Let’s wind back to January 2019. UAP billboards across the country wherever you turn, prime-time ads on every major television channel, unsolicited text messages to 5.6 million mobiles and even a Clive Palmer mobile game.
UAP started its advertising campaign long before the date for the 2019 federal election was announced. The marathon started before the major parties even began warming up for the sprint. Nearly five months later, UAP ads continue relentlessly — across outdoor, television and online.
In a climate where personalisation, segmenting, and re-targeting are in vogue, Palmer and UAP are demonstrating that mass advertising works. And we shouldn’t be surprised. We’ve see the successful application of a continuous reach strategy applied by major consumer brands time and time again.
Years of media planning research has evidenced that brands that advertise over longer periods will benefit more than brands opting for short, intense advertising bursts.
Unlike segmentation or burst strategies, continuous reach ensures that even those who do not consume the media regularly can be exposed and nudged to purchase the brand.
Of course, it’s a sizeable investment to run a mass-media campaign over a long period. Recent estimates are that UAP’s pockets are as deep as $60 million — a media spend that is unlikely to be matched by any other Australian political party.
Instead, the two major parties have limited their campaign to the official period. These are the weeks where all the political parties and interest groups are jostling for viewers’ attention and trying to cut through the clutter.
But the general population are not out there scouring over political news and Twitter. The first televised debate between PM Scott Morrison and Bill Shorten didn’t even make it to the top 20 programs watched the night it aired.

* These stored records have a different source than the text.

(* ===== verification/Spawning.v ===== *)
(** * Where the threads of the daemon come from

    Only [main] accepts connections and starts threads, and it starts them on the
    connections it has accepted, in that order, with the device it has opened. *)

From S2P Require Import Prelude Prog Timeline CStr KvIoctl KMem KvHash KLogic KvTrace Kvlkm.
From S2P Require Import KvlkmSpec.
From S2P Require Import KvDevice.
From S2P Require Import KvInterface Daemon Access System Threads SystemSpec Dialogue.

(** The connections accepted so far. *)
Definition accepted_now (a : answered) : list Z :=
  match a with
  | @Answered X e x =>
      match e in dact X return X → list Z with
      | Accept _ => λ x, match x with AcceptFd client_fd => [client_fd] | AcceptErr _ => [] end
      | _ => λ _, []
      end x
  end.

Definition accepts (log : list answered) : list Z := log ≫= accepted_now.

Lemma accepts_app log log' : accepts (log ++ log') = accepts log ++ accepts log'.
Proof. apply bind_app. Qed.

(** ** What the functions of a connection leave alone *)

Definition serving (X : Type) (e : dact X) : Prop :=
  match e with SpawnClient _ _ | Accept _ | DevOpen => False | _ => True end.

Ltac serving := all_acts_walk ltac:(done).

Section Serving.
Context {ioc_api : IocApi}.

Lemma serving_snapshot fd : all_acts serving (do_kv_snapshot_to_file fd).
Proof. unfold do_kv_snapshot_to_file. serving. Qed.

Lemma serving_operation fd cmd key v : all_acts serving (do_kv_operation fd cmd key v).
Proof. unfold do_kv_operation. serving. Qed.

Lemma serving_command command fd auth : all_acts serving (parse_and_handle_command command fd auth).
Proof.
  unfold parse_and_handle_command. cbv zeta.
  repeat first [ progress serving | apply all_acts_bind; [apply serving_snapshot|intros ?]
               | apply all_acts_bind; [apply serving_operation|intros ?] ].
Qed.

Lemma serving_handle_client fuel client_fd kv_fd : all_acts serving (handle_client fuel client_fd kv_fd).
Proof.
  apply all_acts_bind; [|by intros []]. generalize false.
  induction fuel as [|fuel IH]; intros auth; cbn [handle_client_loop]; [by split|].
  apply all_acts_act; [done|]. intros [data| |[]]; [|by split|done|by split].
  apply all_acts_act; [done|]. intros []. apply all_acts_bind; [apply serving_command|].
  intros [response auth']. serving.
Qed.

Lemma serving_restore fd : all_acts serving (do_kv_restore_from_file fd).
Proof.
  assert (∀ st data n first restored skipped,
    all_acts serving (restore_entries fd st data first n restored skipped)) as Hloop.
  { intros st data. induction n as [|n IH]; intros first restored skipped; [done|]. cbn [restore_entries]. serving. }
  unfold do_kv_restore_from_file. cbv zeta. serving. apply all_acts_bind; [apply Hloop|]. intros [r s]. serving.
Qed.

Lemma serving_init_network : all_acts serving init_network.
Proof. unfold init_network. serving. Qed.

Lemma client_starts_none fuel x : all_acts no_spawn (client_thread fuel x).
Proof. eapply all_acts_mono; [|apply serving_handle_client]. intros X e. by destruct e. Qed.

End Serving.

(** What a program that only serves was answered. *)
Definition served (a : answered) : Prop := match a with @Answered X e _ => serving X e end.

Lemma served_silent a : served a → spawned a = [] ∧ accepted_now a = [].
Proof. destruct a as [X e x]. by destruct e. Qed.

Lemma partial_all_acts {ioc_api : IocApi} {api : KernelApi} {A : Type} nbits file_ok (p q : dprog A) hs :
  partial nbits file_ok p hs q → all_acts serving p → Forall served (rights hs).
Proof.
  induction 1 as [p|fd cmd arg k es r u hs q _ _ IH|X e k x hs q _ _ _ IH]; intros Hp; [constructor| |].
  - rewrite rights_app. autorewrite with kv. apply IH, Hp.
  - constructor; [apply Hp|apply IH, Hp].
Qed.

(** What only one thread does can be read off the whole log. *)
Lemma bind_thread {E T : Type} (f : E → list T) j (G : list (nat * E)) :
  (∀ x, x ∈ G → x.1 ≠ j → f x.2 = []) → (snd <$> G) ≫= f = thread_events j G ≫= f.
Proof.
  induction G as [|[j' e] G IH]; intros Hf; [done|].
  rewrite fmap_cons, thread_events_cons, bind_cons, IH by (intros x Hx; apply Hf; by apply elem_of_cons; right).
  case_decide; [by rewrite bind_cons|]. by rewrite (Hf (j', e)) by (done || by apply elem_of_cons; left).
Qed.

(** ** The main thread *)

Section Main.
Context {ioc_api : IocApi} {ioc_laws : IocLaws ioc_api} {api : KernelApi}.
Variables (nbits : Z) (file_ok : bytes → Prop).

Abbreviation reports := (reports nbits file_ok).

Definition connections (kv_fd : Z) (fds : list Z) : list (Z * Z) := (λ fd, (fd, kv_fd)) <$> fds.

(** The threads are started for the first connections accepted, in that order; the
    device is open. *)
Definition started (log : list answered) : Prop :=
  spawns log = [] ∧ accepts log = [] ∨
  ∃ kv_fd rest, 0 < kv_fd ∧ Answered DevOpen kv_fd ∈ log ∧
    connections kv_fd (accepts log) = spawns log ++ rest ∧ (length rest <= 1)%nat.

Definition nothing_started (log : list answered) : Prop := spawns log = [] ∧ accepts log = [].

Definition all_started (kv_fd : Z) (log : list answered) : Prop :=
  0 < kv_fd ∧ Answered DevOpen kv_fd ∈ log ∧ connections kv_fd (accepts log) = spawns log.

Lemma nothing_started_started log : nothing_started log → started log.
Proof. by left. Qed.

Lemma all_started_started kv_fd log : all_started kv_fd log → started log.
Proof. intros (Hkv & Hdev & Heq). right. exists kv_fd, []. rewrite app_nil_r. by split_and!; [..|simpl; lia]. Qed.

(** An answer that neither starts a thread nor accepts a connection. *)
Definition starts_nothing (a : answered) : Prop := spawned a = [] ∧ accepted_now a = [].

Lemma nothing_started_keeps log a : starts_nothing a → nothing_started log → nothing_started (log ++ [a]).
Proof.
  intros [Hs Ha] [H1 H2]. split; [rewrite spawns_app, H1|rewrite accepts_app, H2].
  - unfold spawns. by rewrite bind_cons, Hs.
  - unfold accepts. by rewrite bind_cons, Ha.
Qed.

Lemma all_started_keeps kv_fd log a : starts_nothing a → all_started kv_fd log → all_started kv_fd (log ++ [a]).
Proof.
  intros [Hs Ha] (Hkv & Hdev & Heq). split_and!; [done|apply elem_of_app; by left|].
  rewrite spawns_app, accepts_app. unfold spawns at 2, accepts at 2. rewrite !bind_cons, Hs, Ha. simpl.
  by rewrite !app_nil_r.
Qed.

(** A program that only serves keeps what is started. *)
Lemma reports_serving {A : Type} (I : list answered → Prop) (p : dprog A) (Q : A → list event → list answered → Prop)
    es log :
  (∀ log, I log → started log) → (∀ log a, starts_nothing a → I log → I (log ++ [a])) →
  all_acts serving p → I log → (∀ a es log, I log → Q a es log) → reports (λ _, started) p Q es log.
Proof.
  intros HI Hkeep Hp Hlog HQ. apply (reports_all_acts _ _ serving (λ _, I)); [done| |done|done|done|done].
  intros X e x es' log' He _. by apply Hkeep, (served_silent (Answered e x)).
Qed.

Lemma reports_act {A X : Type} kv_fd (e : dact X) (f : X → dprog A) (Q : A → list event → list answered → Prop)
    es log :
  asks_outside e = true → serving X e → all_started kv_fd log →
  (∀ x log, all_started kv_fd log → reports (λ _, started) (f x) Q es log) →
  reports (λ _, started) (call e ≫= f) Q es log.
Proof.
  intros He Hs Hlog Hf. apply reports_ask; [done|by eapply all_started_started|]. intros x _.
  apply Hf, all_started_keeps; [by apply (served_silent (Answered e x))|done].
Qed.

Lemma reports_listen_network fuel server_fd kv_fd (Q : unit → list event → list answered → Prop) es log :
  all_started kv_fd log → (∀ es log, all_started kv_fd log → Q tt es log) →
  reports (λ _, started) (listen_network fuel server_fd kv_fd) Q es log.
Proof.
  intros Hlog HQ. revert es log Hlog. induction fuel as [|fuel IH]; intros es log Hlog; cbn [listen_network].
  { apply reports_vis; [done|by eapply all_started_started|by intros []]. }
  apply (reports_act kv_fd); [done..|]. clear log Hlog. intros [] log Hlog; [by apply reports_ret, HQ|].
  apply reports_ask; [done|by eapply all_started_started|]. intros [client_fd|eintr] _.
  - pose proof Hlog as (Hkv & Hdev & Heq). apply reports_ask; [done| |].
    + right. exists kv_fd, [(client_fd, kv_fd)].
      split_and!; [done|apply elem_of_app; by left| |simpl; lia].
      rewrite accepts_app, spawns_app, app_nil_r. unfold connections. rewrite fmap_app. by rewrite <- Heq.
    + intros [] _. apply IH. split_and!; [done|rewrite !elem_of_app; by do 2 left|].
      rewrite !accepts_app, !spawns_app, !app_nil_r. unfold connections. rewrite fmap_app. by rewrite <- Heq.
  - apply (all_started_keeps _ _ (Answered (Accept server_fd) (AcceptErr eintr))) in Hlog; [|done].
    apply (reports_act kv_fd); [done..|]. clear log Hlog. intros b log Hlog.
    destruct (b || eintr); [by apply IH|]. apply (reports_act kv_fd); [done..|]. intros []. apply IH.
Qed.

Lemma reports_main fuel :
  reports (λ _, started) (_ ← main fuel; mret tt) (λ _ _, started) [] [].
Proof.
  apply reports_bind. eapply reports_mono; [intros a es' log; exact (λ H, H)|]. unfold main.
  assert (∀ A (p : dprog A) Q es log, all_acts serving p → nothing_started log →
    (∀ a es log, nothing_started log → Q a es log) → reports (λ _, started) p Q es log) as Hnone.
  { intros A p Q es log. apply reports_serving; eauto using nothing_started_started, nothing_started_keeps. }
  assert (∀ kv_fd A (p : dprog A) Q es log, all_acts serving p → all_started kv_fd log →
    (∀ a es log, all_started kv_fd log → Q a es log) → reports (λ _, started) p Q es log) as Hall.
  { intros kv_fd A p Q es log. apply reports_serving; eauto using all_started_started, all_started_keeps. }
  assert (∀ kv_fd A (p : dprog A) es log, all_acts serving p → all_started kv_fd log →
    reports (λ _, started) p (λ _ es log, reports (λ _, started) (mret tt) (λ _ _, started) es log) es log) as Hend.
  { intros kv_fd A p es log Hp Hlog. eapply Hall; [done..|]. intros. by eapply reports_ret, all_started_started. }
  assert (∀ signum (f : unit → dprog Z) Q es log, nothing_started log →
    (∀ log, nothing_started log → reports (λ _, started) (f tt) Q es log) →
    reports (λ _, started) (call (InstallHandler signum) ≫= f) Q es log) as Hsig.
  { intros signum f Q es log H Hf. apply reports_ask; [done|by left|]. intros [] _.
    by apply Hf, nothing_started_keeps. }
  apply Hsig; [done|]. intros log1 H1. apply Hsig; [done|]. clear log1 H1. intros log1 H1.
  apply reports_bind. unfold init_kv. apply reports_ask; [done|by left|]. intros kv_fd _.
  apply (nothing_started_keeps _ (Answered DevOpen kv_fd)) in H1 as Hn; [|done].
  case_decide as Hneg.
  { apply reports_ask; [done|by left|]. intros [] _. apply reports_ret. rewrite decide_True by lia.
    do 2 apply reports_ret. left. by apply nothing_started_keeps. }
  apply reports_ret. case_decide; [do 2 apply reports_ret; by left|].
  assert (all_started kv_fd (log1 ++ [Answered DevOpen kv_fd])) as H2.
  { split_and!; [lia|apply elem_of_app; right; by apply list_elem_of_singleton|].
    destruct Hn as [-> ->]. done. }
  clear H1 Hn. revert H2. generalize (log1 ++ [Answered DevOpen kv_fd]) as log. intros log H1.
  apply reports_bind, (Hall kv_fd); [apply serving_restore|done|]. clear log H1. intros [] es log H1.
  apply reports_bind, (Hall kv_fd); [apply serving_init_network|done|]. clear log H1. intros server_fd es1 log H1.
  case_decide; [apply (Hend kv_fd); [serving|done]|].
  apply (reports_act kv_fd); [done..|]. clear log H1. intros [] log H1.
  apply reports_bind, (reports_listen_network _ _ kv_fd); [done|]. clear log H1. intros es2 log H1.
  apply (Hend kv_fd); [|done]. apply all_acts_bind; [apply serving_snapshot|]. intros []. serving.
Qed.

Lemma main_started fuel hs q :
  partial nbits file_ok (_ ← main fuel; mret tt) hs q → at_rest q = true → started (rights hs).
Proof.
  intros Hp Hr. by destruct (reports_at_rest _ _ _ _ _ _ _ Hp Hr (reports_main fuel)) as [?|[_ ?]].
Qed.

(** What [main] has started is all that is started. *)
Lemma started_all log (GA : list (nat * answered)) :
  snd <$> GA = log → started (thread_events 0 GA) →
  (∀ j a, (j, a) ∈ GA → j ≠ 0%nat → served a) → started log.
Proof.
  intros <- Hs Hserved.
  assert (spawns (snd <$> GA) = spawns (thread_events 0 GA)) as Hsp.
  { apply bind_thread. intros [j a] Hin Hj. by apply served_silent, (Hserved j). }
  assert (accepts (snd <$> GA) = accepts (thread_events 0 GA)) as Hac.
  { apply bind_thread. intros [j a] Hin Hj. by apply served_silent, (Hserved j). }
  unfold started. rewrite Hsp, Hac. destruct Hs as [Hs|(kv_fd & rest & Hkv & Hdev & H)]; [by left|right].
  exists kv_fd, rest. split_and!; [done| |apply H..].
  apply thread_events_elem in Hdev. apply list_elem_of_fmap. by exists (0%nat, Answered DevOpen kv_fd).
Qed.

End Main.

Of course, political campaigns are different to advertising campaigns for consumer brands. Political parties are more differentiated than brands within most consumer categories and (hopefully) voters invest more in their decision making on election day than they do when they’re selecting a tube of toothpaste. But just like consumer brands there is no chance of being bought (elected) if people don’t know you exist.
Only time will tell if predictions for UAP’s strategy will pay off, but for consumer brands the lesson is clear. Don’t give in to trends. Reach as many potential consumers as widely and continuously as your budget allows if you want to grow your brand.